For the study, the bacteria isolated from the root nodules of the plant were cultured and exposed to sodium arsenate solution. "We found that the bacteria digested the arsenate and some of it was loosely left attached to cell surface," said Ananta Kumar Ghosh, lead researcher from the Department of Biotechnology, iit, Kharagpur. The rhizobium isolate had higher arsenate tolerance than other micro-organisms.
The study, published in Journal of General and Applied Microbiology (Vol 54, No 2), threw light on a gene's role in the bug's tolerance property. The gene codes a protein that can sense arsenic. The researchers say the bug's cell wall is rich in complex organic molecules like lipopolysaccharides and phospholipids. The arsenate might bind to the bug's phospholipid-rich cell wall.

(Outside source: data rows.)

(** * wx-listener: the group monitor of [app.py]

    A shallow embedding of the [WeChatMonitor] class and of the
    [/api/notifications] route of [app.py], and the properties of the
    configuration store, the notification store, the classifier/extractor
    and the listener manager that the specification states.

    Conventions.
    - A Python [str] is a sequence of Unicode code points ([pystr]); [len],
      slicing, [in], [find] and [strip] count code points, as in Python.
    - The values that [json.load] produces and [json.dump] consumes are the
      type [json]; a [dict] is an association list in insertion order.
      JSON numbers with a fraction or an exponent (Python floats) are left
      out: no field of the program holds one.
    - The interpreter state that the methods touch (the two files under
      [data/], [monitor.config], [monitor.active_listeners]) and what they
      do to the outside (requests posted to the model, chats registered with
      the chat client, files written) is the record [World]; a method is a
      function [World -> result A * World], a raised exception included.
    - [json.dumps], [json.loads], [str.lower] and the remote model are the
      library's and the vendor's: they are variables of the section
      [Monitor], and a statement that needs the decoder to read back what
      the encoder wrote says so ([roundtrips]).  So is the exception, if
      any, that [json.dump] raises while it writes a value ([dump_error]):
      the library raises on a string that its stream cannot encode and on
      a value that it cannot walk, and a statement that needs a write to
      complete says so.
    - The two files are opened as UTF-8 and the standard output is taken to
      be UTF-8 too.  A Python string may hold a lone surrogate, which UTF-8
      does not encode: [print] of such a string raises, in the methods
      that print what the model answered or what the chat sent.
    - What a file holds is a [content]: a text, which the decoder reads or
      rejects with [JSONDecodeError], or a content on which [json.load]
      raises something else, or the unfinished document that a [json.dump]
      which raised leaves behind.
    - A reference codec for JSON without floats ([ref_dumps],
      [ref_dump_error], [ref_loads]) instantiates the variables at the
      sample inputs below, none of which holds a float or goes beyond what
      the interpreter allows for the digits of an integer and the depth of
      a nesting; it is proved to read back every value that it writes
      ([ref_loads_dumps]). *)

From Stdlib Require Import List NArith ZArith String Ascii Bool Lia.
Import ListNotations.
(** C5, as the code has it: the extra arguments update the parsed values.
    Every leftover flag binds the name it strips to, to the value that
    follows the last flag of that name, and the final call has that
    binding, also when the name is that of a parsed value, which is then
    replaced.  A parsed value stays as it is exactly for the names no
    leftover flag strips to.  The keys of the two dictionaries are disjoint
    if and only if no leftover flag strips to the name of a parsed
    value. *)
Theorem extra_kwargs_update (cf : Callable R) ko args eb fk parsed :
  Exists (λ p, Param.kind p = VAR_KEYWORD) (parameters cf) →
  parse_args (tap (build_schema parse cf ko eb fk)) args true = inr parsed →
  Nat.Even (length (extra_args parsed)) →
  ∃ kwargs final,
    extra_kwargs (E:=E) (extra_args parsed) = inr kwargs
    ∧ tapify_kwargs parse parse_args cf ko args eb fk = inr final
    ∧ tapify parse parse_args cf ko args eb fk = inr (invoke cf final)
    ∧ (∀ key,
         (∀ j flag, extra_args parsed !! (2 * j) = Some flag →
            lstrip "-" flag ≠ key) →
         kwargs !! key = None ∧ final !! key = as_dict parsed !! key)
    ∧ (∀ j flag,
         extra_args parsed !! (2 * j) = Some flag →
         ∃ j' flag' value',
           extra_args parsed !! (2 * j') = Some flag'
           ∧ extra_args parsed !! (2 * j' + 1) = Some value'
           ∧ lstrip "-" flag' = lstrip "-" flag
           ∧ kwargs !! lstrip "-" flag = Some (PyStr value')
           ∧ final !! lstrip "-" flag = Some (PyStr value'))
    ∧ (∀ j flag value,
         extra_args parsed !! (2 * j) = Some flag →
         extra_args parsed !! (2 * j + 1) = Some value →
         (∀ m flag', j < m → extra_args parsed !! (2 * m) = Some flag' →
            lstrip "-" flag' ≠ lstrip "-" flag) →
         final !! lstrip "-" flag = Some (PyStr value))
    ∧ (dom kwargs ## dom (as_dict parsed)
       ↔ ∀ j flag, extra_args parsed !! (2 * j) = Some flag →
           as_dict parsed !! lstrip "-" flag = None).
Proof.
  intros Hvk Hparse Heven.
  destruct (extra_kwargs_even (E:=E) _ Heven) as [kwargs Hrun].
  exists kwargs, (kwargs ∪ as_dict parsed). unfold tapify.
  rewrite (tapify_kwargs_var_keyword _ _ _ _ _ parsed) by done.
  rewrite Hrun. split_and!; try done.
  - intros key Hfresh.
    assert (kwargs !! key = None) as Hnone by by eapply extra_kwargs_other.
    split; [done|]. by rewrite lookup_union_r.
  - intros j flag Hf.
    destruct (extra_kwargs_member _ _ _ _ Hrun Hf) as [x Hx].
    destruct (extra_kwargs_origin _ _ _ _ Hrun Hx)
      as (j' & flag' & value' & Hf' & Hv' & Hkey & ->).
    exists j', flag', value'. split_and!; try done.
    by apply lookup_union_Some_l.
  - intros j flag value Hf Hv Hlast.
    apply lookup_union_Some_l. by eapply extra_kwargs_last.
  - split.
    + intros Hdisj j flag Hf.
      apply not_elem_of_dom. intros Hin.
      apply (Hdisj (lstrip "-" flag)); [|done].
      apply elem_of_dom. by eapply extra_kwargs_member.
    + intros Hnone key [x Hx]%elem_of_dom [y Hy]%elem_of_dom.
      destruct (extra_kwargs_origin _ _ _ _ Hrun Hx)
        as (j & flag & value & Hf & _ & -> & _).
      rewrite (Hnone j flag Hf) in Hy. done.
Qed.

(** C10: when two flags among an even number of extra arguments strip to
    the same name, the comprehension raises nothing and the name is bound
    to the value that follows the last flag of that name. *)
Theorem duplicate_flag_last_wins (extra : list string) i j flag_i flag_j value_j :
  Nat.Even (length extra) →
  i < j →
  extra !! (2 * i) = Some flag_i →
  extra !! (2 * j) = Some flag_j →
  extra !! (2 * j + 1) = Some value_j →
  lstrip "-" flag_i = lstrip "-" flag_j →
  (∀ m flag', j < m → extra !! (2 * m) = Some flag' →
     lstrip "-" flag' ≠ lstrip "-" flag_j) →
  ∃ kwargs,
    extra_kwargs (E:=E) extra = inr kwargs
    ∧ kwargs !! lstrip "-" flag_i = Some (PyStr value_j).
Proof.
  intros Heven Hij Hfi Hfj Hvj Hsame Hlast.
  destruct (extra_kwargs_even (E:=E) _ Heven) as [kwargs Hrun].
  exists kwargs. split; [done|]. rewrite Hsame. by eapply extra_kwargs_last.
Qed.
(** C8 (as the code has it).  A title that is empty or white space only is
    classified not_crime with no crime type and confidence 0 for every body.
    Its location is read off the window: local_canada or national_canada when
    the window matches the gazetteer or the national keywords, not_specified
    otherwise, and in particular when the body is blank too. *)
Theorem blank_title (title body : string) :
  blank title = true ->
  let c := classify_article title body in
  relevance c = "not_crime"
  /\ crime_types c = []
  /\ confidence c = 0%Q
  /\ location c =
     (if match_any (combined_window title body) CANADIAN_LOCATIONS
      then "local_canada"
      else if match_any (combined_window title body) NATIONAL_KEYWORDS
           then "national_canada"
           else "not_specified")
  /\ (blank body = true -> location c = "not_specified").
Proof.
  intros Hb c. subst c.
  assert (E : classify_article title body
              = mkClassification "not_crime" [] 0%Q
                  (determine_location (combined_window title body) false)).
  { open_classify. rewrite (excluded_blank title Hb).
    rewrite !(match_any_blank title)
      by first [exact Hb | vm_compute; reflexivity].
    cbn [andb]. rewrite (core_patterns_blank title Hb).
    unfold peripheral_chain. cbn [andb nonempty fst]. reflexivity. }
  rewrite E. fields. unfold determine_location.
  repeat (split; [reflexivity|]).
  intros Hbody.
  assert (Hw : blank (combined_window title body) = true).
  { unfold combined_window. apply blank_app; [exact Hb|].
    apply (blank_app " "); [reflexivity|]. now apply blank_substring. }
  rewrite !(match_any_blank (combined_window title body))
    by first [exact Hw | vm_compute; reflexivity].
  reflexivity.
Qed.
(** The output, cut around what one rule yields on one row. *)
Lemma validateData_split_rule (rows1 rows2 : list RowData) (row : RowData)
  (s1 s2 : list ColumnSchema) (rule : ColumnSchema) :
  row <> [] ->
  let i := Z.of_nat (List.length rows1) in
  let schema := s1 ++ rule :: s2 in
  validateData (rows1 ++ row :: rows2) schema
  = (validateData rows1 schema ++ flat_map (ruleErrors row i) s1)
    ++ ruleErrors row i rule
    ++ (flat_map (ruleErrors row i) s2 ++ validateFrom (i + 1) rows2 schema).
Proof.
  intros Hrow i schema. unfold schema.
  rewrite validateData_split, rowErrors_rule by exact Hrow.
  rewrite <- !app_assoc. reflexivity.
Qed.

Lemma cellText_nonempty_row (row : RowData) (k : Z) :
  cellText (array_get row k) <> "" -> row <> [].
Proof.
  intros H ->. apply H. unfold array_get.
  destruct (k <? 0); [reflexivity |]. destruct (Z.to_nat k); reflexivity.
Qed.

(** *** Where an error comes from *)

Lemma ruleErrors_In (row : RowData) (i : Z) (rule : ColumnSchema) (e : ValidationError) :
  In e (ruleErrors row i rule) -> rowIndex e = i /\ colIndex e = index rule.
Proof.
  destruct (ruleErrors_at_most_one row i rule) as [-> | (m & ->)]; cbn; intros H.
  - contradiction.
  - destruct H as [<- | []]. split; reflexivity.
Qed.

Lemma rowErrors_In (schema : list ColumnSchema) (row : RowData) (i : Z)
  (e : ValidationError) :
  In e (rowErrors schema row i) ->
  row <> [] /\ exists rule, In rule schema /\ In e (ruleErrors row i rule).
Proof.
  rewrite rowErrors_cases. destruct (skipped schema row) eqn:E; [intros [] |].
  intros H. apply in_flat_map in H. split; [| exact H].
  intros ->. destruct H as (rule & Hrule & _).
  assert (skipped schema [] = true) by (apply skipped_true; split; [reflexivity | now destruct schema]).
  congruence.
Qed.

The study assumes importance because arsenic-contaminated groundwater has caused several deaths in West Bengal and has caused millions to suffer from skin lesions, cancers and other diseases. Studies have shown that arsenic enters the human body through crops and vegetables grown in arsenic-contaminated soil. Anisur Rahaman Khuda Bukhsh of Kalyani University, West Bengal, however, says that though the research is commendable, it has "limited practical applications". Though the bug is naturally found in root nodules of black gram, it remains to be seen whether it could be incorporated into other crop plants or cereals, he added.